On their first day of freedom Black people faced the challenge of building an existence from scratch, solving the problems of shelter, food, and clothing, the acquisition of tools, farm implements and livestock without money or credit, and caring for children and the elderly, while surrounded by resentful white people determined to see them fail. What’s remarkable is the number of Black families that succeeded against such stacked odds, debunking the notion that Black people were incapable of handling freedom. Blacks didn’t just pull themselves up by their own bootstraps, they seized freedom and built homesteads, farms, churches, schools and communities; they tilled the soil and planted cash crops like corn and cotton; they started businesses; they served in elected offices. Predictably, Black success and growing self-sufficiency sparked a murderous backlash. 

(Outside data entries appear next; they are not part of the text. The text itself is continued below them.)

(** The loop over the pages stops at the first page that cannot be
    fetched. *)
Lemma fetch_pages_stop good : forall bad rest acc st,
  Forall (fun p => is_Some (http_get w (page_url base_url p))) good ->
  http_get w (page_url base_url bad) = None ->
  exists e, for_each (good ++ bad :: rest) (fetch_page w base_url) acc st
            = (inl e, acc ++ flat_map (links_at w base_url) good,
               add_events (map (fun p => EvHttpGet (page_url base_url p)) (good ++ [bad])) st).
Proof.
  induction good as [|p good IH]; intros bad rest acc st Hgood Hbad.
  - destruct (fetch_page_fails bad acc st Hbad) as (e & Hrun).
    exists e. cbn [app for_each]. cbv [mbind M_bind]. rewrite Hrun.
    cbn. by rewrite app_nil_r.
  - apply Forall_cons in Hgood as [[soup Hp] Hgood].
    destruct (IH bad rest (acc ++ page_links soup)
                (add_event (EvHttpGet (page_url base_url p)) st) Hgood Hbad) as (e & Hrun).
    exists e. cbn [app for_each]. cbv [mbind M_bind].
    rewrite (fetch_page_ok p soup acc st Hp), Hrun.
    cbn [flat_map map]. unfold links_at at 2. rewrite Hp.
    by rewrite add_events_cons, <-app_assoc.
Qed.

(** When every page can be fetched the loop collects the links of all. *)
Lemma fetch_pages_all ps : forall acc st,
  Forall (fun p => is_Some (http_get w (page_url base_url p))) ps ->
  for_each ps (fetch_page w base_url) acc st
  = (inr tt, acc ++ flat_map (links_at w base_url) ps,
     add_events (map (fun p => EvHttpGet (page_url base_url p)) ps) st).
Proof.
  induction ps as [|p ps IH]; intros acc st Hps.
  - cbn. mstep. by rewrite app_nil_r, add_events_nil.
  - apply Forall_cons in Hps as [[soup Hp] Hps].
    cbn [for_each]. cbv [mbind M_bind].
    rewrite (fetch_page_ok p soup acc st Hp), (IH _ _ Hps).
    cbn [flat_map map]. unfold links_at at 2. rewrite Hp.
    by rewrite add_events_cons, <-app_assoc.
Qed.

(** When every listing page from 1 to [pages] can be fetched, discovery
    returns the links of all of them, page by page in the order of the pages
    and, within a page, in the order of the document. *)
Lemma fetch_article_urls_all_pages {L} (pages : nat) (l : L) st :
  (forall j : nat, (1 <= j <= pages)%nat -> is_Some (http_get w (page_url base_url j))) ->
  exists st',
    fetch_article_urls w base_url pages l st
    = (inr (flat_map (links_at w base_url) (seq 1 pages)), l, st').
Proof.
  intros Hgood. unfold fetch_article_urls. mstep. unfold range.
  replace (pages + 1 - 1) with pages by lia.
  rewrite fetch_pages_all; [cbn; eauto|].
  apply Forall_forall. intros j Hj%elem_of_seq. apply Hgood. lia.
Qed.

(** C5, amended.  When page [k] is the first listing page that cannot be
    fetched, [fetch_article_urls] raises nothing and returns the links of the
    pages 1..k-1, in order; it has requested the pages 1..k and no page
    behind [k]. *)
Theorem C5_discovery_stops_at_first_failure {L} (pages k : nat) (l : L) st :
  (1 <= k <= pages)%nat ->
  (forall j : nat, (1 <= j < k)%nat -> is_Some (http_get w (page_url base_url j))) ->
  http_get w (page_url base_url k) = None ->
  exists st',
    fetch_article_urls w base_url pages l st
    = (inr (flat_map (links_at w base_url) (seq 1 (k - 1))), l, st')
    /\ trace st' = trace st ++ map (fun p => EvHttpGet (page_url base_url p)) (seq 1 k).
Proof.
  intros Hk Hgood Hbad.
  unfold fetch_article_urls. mstep. unfold range.
  replace (pages + 1 - 1) with ((k - 1) + S (pages - k)) by lia.
  rewrite seq_app. cbn [seq]. replace (1 + (k - 1)) with k by lia.
  set (st0 := add_log _ st).
  destruct (fetch_pages_stop (seq 1 (k - 1)) k (seq (S k) (pages - k)) [] st0) as (e & Hrun).
  { apply Forall_forall. intros j Hj%elem_of_seq. apply Hgood. lia. }
  { done. }
  rewrite Hrun. cbn. eexists; split; [reflexivity|].
  cbn. f_equal. replace k with ((k - 1) + 1) at 3 by lia.
  rewrite seq_app. cbn. do 3 f_equal. lia.
Qed.

End Discovery.

Section DiscoveryClaims.

Import Scenario.

(** C5, as stated, fails: with three listing pages of which the second
    cannot be fetched, the link of the third page is not returned and the
    third page is never requested. *)
Lemma C5_page_after_failure_not_fetched :
  ~ per_page_tolerant page2_down base 3
  /\ links_at page2_down base 3 = [a3]
  /\ outcome_and_trace (fetch_article_urls page2_down base 3 tt (initial_state []))
     = (inr [a1], [EvHttpGet base; EvHttpGet (base +:+ "page/2/")]).
Proof.
  split; [|split; vm_compute; reflexivity].
  intros Hclaim. destruct (Hclaim (initial_state [])) as (st' & Hrun).
  vm_compute in Hrun. discriminate.
Qed.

“Hard-liners in the fight against Black people’s freedom,” writes Williams, “came from all ranks of white southern society.” White society was determined to nullify Black peoples’ right to have rights, and accomplished this by a campaign of terror that began when the war ended. While federal troops were deployed throughout the South, they couldn’t be everywhere, and in remote towns and hamlets Black people were at the mercy of the Ku Klux Klan and other white vigilantes. 

Using archival material, oral histories, and transcripts from the Klan hearings held by Congress, Williams illustrates the brutality and trauma Blacks experienced when vigilantes came calling, usually in the dead of night. In numbing detail, Williams shows that night raids were a central tactic in the effort to foil Reconstruction; incident by incident, the terror Black families experienced when their homes were invaded, shot up, or burned out is made palpable. Black men and women, and even children, were whipped, beaten, shot, stabbed, stripped naked and sexually assaulted, and saw their possessions stolen or destroyed. Many were maimed for life or suffered mentally with what today we know as PTSD. Children were especially vulnerable when their parents, out-numbered and out-gunned, were forced to submit to merciless cruelty and humiliation. 

The intent of these raids—some targeted, others random—was to make clear to Black people that everything they worked for, every material gain they achieved, could be taken from them in an instant. Moreover, the powerlessness of the victims was reinforced when they petitioned local authorities to intervene and uphold the law. Too often this was a futile quest because the authorities and the terrorists were one and the same; the local sheriff was in many cases a party to the crime. And as Williams notes, “Judges and juries were often vigilante sympathizers, if not perpetrators or abettors themselves.” Blacks seeking justice from white authorities courted retribution; the consequences of speaking up had to be carefully weighed. 

I Saw Death Coming succeeds in two notable ways. First, it centers individuals, telling, to the extent the historical record allows, their personal stories. Some survivors of night raids never fully recovered from the physical and emotional trauma; others suffered irreversible financial reversals when they left tools, livestock and crops behind as they fled for their lives. Second, the book serves to remind readers that the expansive ideals of Reconstruction didn’t fail because Blacks were unfit for freedom or citizenship; Reconstruction was deliberately undermined by white southerners and a northern public who wanted to move on from the Civil War. White vengeance in the South coupled with white apathy in the White House doomed Reconstruction. But of all the tactics employed to keep Blacks subordinate, none was more terrifying than night riding. Tragically, the true number of victims will never be known. 

I Saw Death Coming will be published by Bloomsbury in January 2023.